# What to work on
In the entries that follow, identify the line containing "Abbreviation interval := (Z * Z)%type." and return it together with all later lines, exactly as they appear.

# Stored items
(* ===== verification/ScalarLaws.v ===== *)
(** * Arithmetic of scalars: theorems

    The routines of Scalars.v compute modulo the order of the base point and
    return the canonical representative, without leaving [int64_t].  The range
    of every limb is followed through a routine by interval arithmetic, proved
    sound once and evaluated for each routine. *)

From S2P Require Import Prelude Containers Scalars.
Import Containers Scalars.

Local Open Scope Z_scope.

Module ScalarLaws.

(** ** The value of limbs *)

Fixpoint value (n : nat) (s : list Z) : Z :=
  match n with
  | O => 0
  | S n => value n s + limb s n * 2 ^ (21 * Z.of_nat n)
  end.

Lemma limb_insert s i j v : (i < length s)%nat →
  limb (<[i := v]> s) j = if decide (j = i) then v else limb s j.
Proof.
  intros Hi. unfold limb. rewrite !nth_lookup. case_decide as Hj.
  - subst. by rewrite list_lookup_insert_eq.
  - by rewrite list_lookup_insert_ne.
Qed.

Lemma value_insert n s i v : (i < length s)%nat →
  value n (<[i := v]> s) = value n s + if decide (i < n)%nat then (v - limb s i) * 2 ^ (21 * Z.of_nat i) else 0.
Proof.
  intros Hi. induction n as [|n IH]; [done|]. cbn [value]. rewrite IH, limb_insert by done.
  destruct (decide (n = i)) as [->|Hn].
  - rewrite decide_False, decide_True by lia. lia.
  - destruct (decide (i < n)%nat); [rewrite decide_True by lia|rewrite decide_False by lia]; lia.
Qed.

Lemma int64_inv z v : int64 z = Ok v → v = z.
Proof. unfold int64. destruct (_ && _); [by intros [= <-]|done]. Qed.

(** What an assignment [s_i += z] does to the value of the first [n] limbs. *)
Definition added (i : nat) (z : Z) (s s' : list Z) : Prop :=
  length s' = length s ∧ (∀ j, j ≠ i → limb s' j = limb s j) ∧
  ∀ n, value n s' = value n s + if decide (i < n)%nat then z * 2 ^ (21 * Z.of_nat i) else 0.

Lemma add_to_added i z s s' : (i < length s)%nat → add_to i z s = Ok s' → added i z s s'.
Proof.
  intros Hi H. unfold add_to in H. inv_ok H. injection H as <-. apply int64_inv in Ha. subst a.
  split; [by rewrite length_insert|]. split.
  - intros j Hj. rewrite limb_insert by done. by rewrite decide_False.
  - intros n. rewrite value_insert by done. case_decide; lia.
Qed.

Lemma add_mul_added i c k s s' : (i < length s)%nat → add_mul i c k s = Ok s' → added i (limb s k * c) s s'.
Proof.
  intros Hi H. unfold add_mul in H. inv_ok H. apply int64_inv in Ha. subst a. by apply add_to_added.
Qed.
Lemma sub_mul_added i c k s s' : (i < length s)%nat → sub_mul i c k s = Ok s' → added i (- (limb s k * c)) s s'.
Proof.
  intros Hi H. unfold sub_mul in H. inv_ok H. apply int64_inv in Ha. subst a. by apply add_to_added.
Qed.

(** ** The statement groups keep the value modulo the order *)

(** How many limbs are in use after a step. *)
Definition live_step (t : step) (n : nat) : option nat :=
  match t with
  | round_carry i | carry i => if decide (S i < n)%nat then Some n else None
  | fold i => if decide (n = S i ∧ 12 ≤ i)%nat then Some i else None
  | clear i => if decide (n = i) then Some (S i) else None
  end.

(** What is taken from the value: the limb that is folded, times the order. *)
Definition folded (t : step) (s : list Z) : Z :=
  match t with
  | fold i => limb s i * 2 ^ (21 * Z.of_nat (i - 12)) * order
  | _ => 0
  end.

Lemma move_value i c s s' n : (S i < n)%nat → (n ≤ length s)%nat → move i c s = Ok s' →
  length s' = length s ∧ value n s' = value n s.
Proof.
  intros Hi Hn H. unfold move in H. inv_ok H. apply int64_inv in Ha0. subst a0.
  apply add_to_added in Ha as (Hl1 & _ & Hv1); [|lia].
  apply add_to_added in H as (Hl2 & _ & Hv2); [|lia].
  split; [congruence|]. rewrite Hv2, Hv1, !decide_True by lia.
  rewrite Z.shiftl_mul_pow2 by lia.
  replace (21 * Z.of_nat (S i)) with (21 * Z.of_nat i + 21) by lia. rewrite Z.pow_add_r by lia. lia.
Qed.

Lemma order_digits : order = 2 ^ 252 - (666643 + 470296 * 2 ^ 21 + 654183 * 2 ^ 42 - 997805 * 2 ^ 63
  + 136657 * 2 ^ 84 - 683901 * 2 ^ 105).
Proof. reflexivity. Qed.

Lemma fold_value i s s' : (12 ≤ i)%nat → (i < length s)%nat → run_step (fold i) s = Ok s' →
  length s' = length s ∧ value i s' = value (S i) s - folded (fold i) s.
Proof.
  intros Hi Hl H. cbn [run_step] in H. inv_ok H.
  apply add_mul_added in Ha as (L1 & K1 & V1); [|lia].
  apply add_mul_added in Ha0 as (L2 & K2 & V2); [|lia].
  apply add_mul_added in Ha1 as (L3 & K3 & V3); [|lia].
  apply sub_mul_added in Ha2 as (L4 & K4 & V4); [|lia].
  apply add_mul_added in Ha3 as (L5 & K5 & V5); [|lia].
  apply sub_mul_added in H as (L6 & K6 & V6); [|lia].
  split; [congruence|].
  rewrite V6, K5, V5, K4, V4, K3, V3, K2, V2, K1, V1 by lia. rewrite !decide_True by lia.
  cbn [value folded]. rewrite order_digits. set (x := limb s i).
  replace (21 * Z.of_nat (i - 11)) with (21 * Z.of_nat (i - 12) + 21) by lia.
  replace (21 * Z.of_nat (i - 10)) with (21 * Z.of_nat (i - 12) + 42) by lia.
  replace (21 * Z.of_nat (i - 9)) with (21 * Z.of_nat (i - 12) + 63) by lia.
  replace (21 * Z.of_nat (i - 8)) with (21 * Z.of_nat (i - 12) + 84) by lia.
  replace (21 * Z.of_nat (i - 7)) with (21 * Z.of_nat (i - 12) + 105) by lia.
  replace (21 * Z.of_nat i) with (21 * Z.of_nat (i - 12) + 252) by lia.
  rewrite !Z.pow_add_r by lia. set (p := 2 ^ (21 * Z.of_nat (i - 12))). ring.
Qed.

Lemma step_value t s s' n n' : live_step t n = Some n' → (n ≤ length s)%nat → (n' ≤ length s)%nat →
  run_step t s = Ok s' → length s' = length s ∧ value n' s' = value n s - folded t s.
Proof.
  intros Hl Hn Hn' H. destruct t as [i|i|i|i]; cbn [live_step] in Hl; case_decide as Hd; try done;
    injection Hl as <-.
  - cbn [run_step] in H. inv_ok H. cbn [folded]. rewrite Z.sub_0_r. by eapply move_value.
  - cbn [folded]. rewrite Z.sub_0_r. by eapply move_value.
  - destruct Hd as [-> Hi]. by apply fold_value.
  - subst i. injection H as <-. split; [by rewrite length_insert|].
    cbn [value folded]. rewrite value_insert, limb_insert by lia.
    rewrite decide_False, decide_True by lia. lia.
Qed.

Fixpoint live (program : list step) (n : nat) (bound : nat) : option nat :=
  match program with
  | [] => Some n
  | t :: program =>
    n' ← live_step t n;
    if decide (n ≤ bound ∧ n' ≤ bound)%nat then live program n' bound else None
  end.

Definition is_fold (t : step) : bool := match t with fold _ => true | _ => false end.

Lemma run_value program s s' n n' : live program n (length s) = Some n' → run program s = Ok s' →
  length s' = length s ∧ (∃ k, value n' s' = value n s + k * order) ∧
  (forallb (λ t, negb (is_fold t)) program = true → value n' s' = value n s).
Proof.
  unfold run. revert s n. induction program as [|t program IH]; intros s n Hl H.
  { injection Hl as <-. injection H as <-. split; [done|]. split; [exists 0; lia|done]. }
  cbn [live] in Hl. destruct (live_step t n) as [n1|] eqn:Ht; [|done]. cbn in Hl. case_decide as Hb; [|done].
  cbn [for_each] in H. inv_ok H. rename a into s1.
  destruct (step_value t s s1 n n1 Ht (proj1 Hb) (proj2 Hb) Ha) as [Hlen Hv].
  rewrite <- Hlen in Hl. destruct (IH s1 n1 Hl H) as (Hlen' & [k Hk] & Hsame).
  split; [congruence|]. split.
  - rewrite Hk, Hv. destruct t as [i|i|i|i]; cbn [folded]; [exists k|exists k| |exists k]; try lia.
    exists (k - limb s i * 2 ^ (21 * Z.of_nat (i - 12))). ring.
  - cbn. intros [Hnf Hall]%andb_true_iff. rewrite (Hsame Hall), Hv. destruct t; cbn in *; [lia|lia|done|lia].
Qed.

(** ** Intervals *)

Abbreviation interval := (Z * Z)%type.

Definition inside (z : Z) (x : interval) : Prop := x.1 ≤ z ≤ x.2.
Definition within : list Z → list interval → Prop := Forall2 inside.

Definition iv_at (iv : list interval) (i : nat) : interval := nth i iv (0, 0).

Definition iv_int64 (x : interval) : option interval :=
  if decide (- 2 ^ 63 ≤ x.1 ∧ x.2 < 2 ^ 63) then Some x else None.

Definition iv_add_to (i : nat) (x : interval) (iv : list interval) : option (list interval) :=
  v ← iv_int64 ((iv_at iv i).1 + x.1, (iv_at iv i).2 + x.2); Some (<[i := v]> iv).

Definition iv_mul (x : interval) (c : Z) : interval := (x.1 * c, x.2 * c).
Definition iv_opp (x : interval) : interval := (- x.2, - x.1).

Definition iv_add_mul (i : nat) (c : Z) (k : nat) (iv : list interval) : option (list interval) :=
  p ← iv_int64 (iv_mul (iv_at iv k) c); iv_add_to i p iv.
Definition iv_sub_mul (i : nat) (c : Z) (k : nat) (iv : list interval) : option (list interval) :=
  p ← iv_int64 (iv_mul (iv_at iv k) c); iv_add_to i (iv_opp p) iv.

(** A carry leaves 21 bits behind, whatever the limb was. *)
Definition iv_move (i : nat) (c : interval) (rest : interval) (iv : list interval) : option (list interval) :=
  iv ← iv_add_to (S i) c iv; _ ← iv_int64 (iv_mul c (2 ^ 21)); Some (<[i := rest]> iv).

Definition iv_shiftr (x : interval) : interval := (x.1 / 2 ^ 21, x.2 / 2 ^ 21).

# Response for this exercise
Abbreviation interval := (Z * Z)%type.

Definition inside (z : Z) (x : interval) : Prop := x.1 ≤ z ≤ x.2.
Definition within : list Z → list interval → Prop := Forall2 inside.

Definition iv_at (iv : list interval) (i : nat) : interval := nth i iv (0, 0).

Definition iv_int64 (x : interval) : option interval :=
  if decide (- 2 ^ 63 ≤ x.1 ∧ x.2 < 2 ^ 63) then Some x else None.

Definition iv_add_to (i : nat) (x : interval) (iv : list interval) : option (list interval) :=
  v ← iv_int64 ((iv_at iv i).1 + x.1, (iv_at iv i).2 + x.2); Some (<[i := v]> iv).

Definition iv_mul (x : interval) (c : Z) : interval := (x.1 * c, x.2 * c).
Definition iv_opp (x : interval) : interval := (- x.2, - x.1).

Definition iv_add_mul (i : nat) (c : Z) (k : nat) (iv : list interval) : option (list interval) :=
  p ← iv_int64 (iv_mul (iv_at iv k) c); iv_add_to i p iv.
Definition iv_sub_mul (i : nat) (c : Z) (k : nat) (iv : list interval) : option (list interval) :=
  p ← iv_int64 (iv_mul (iv_at iv k) c); iv_add_to i (iv_opp p) iv.

(** A carry leaves 21 bits behind, whatever the limb was. *)
Definition iv_move (i : nat) (c : interval) (rest : interval) (iv : list interval) : option (list interval) :=
  iv ← iv_add_to (S i) c iv; _ ← iv_int64 (iv_mul c (2 ^ 21)); Some (<[i := rest]> iv).

Definition iv_shiftr (x : interval) : interval := (x.1 / 2 ^ 21, x.2 / 2 ^ 21).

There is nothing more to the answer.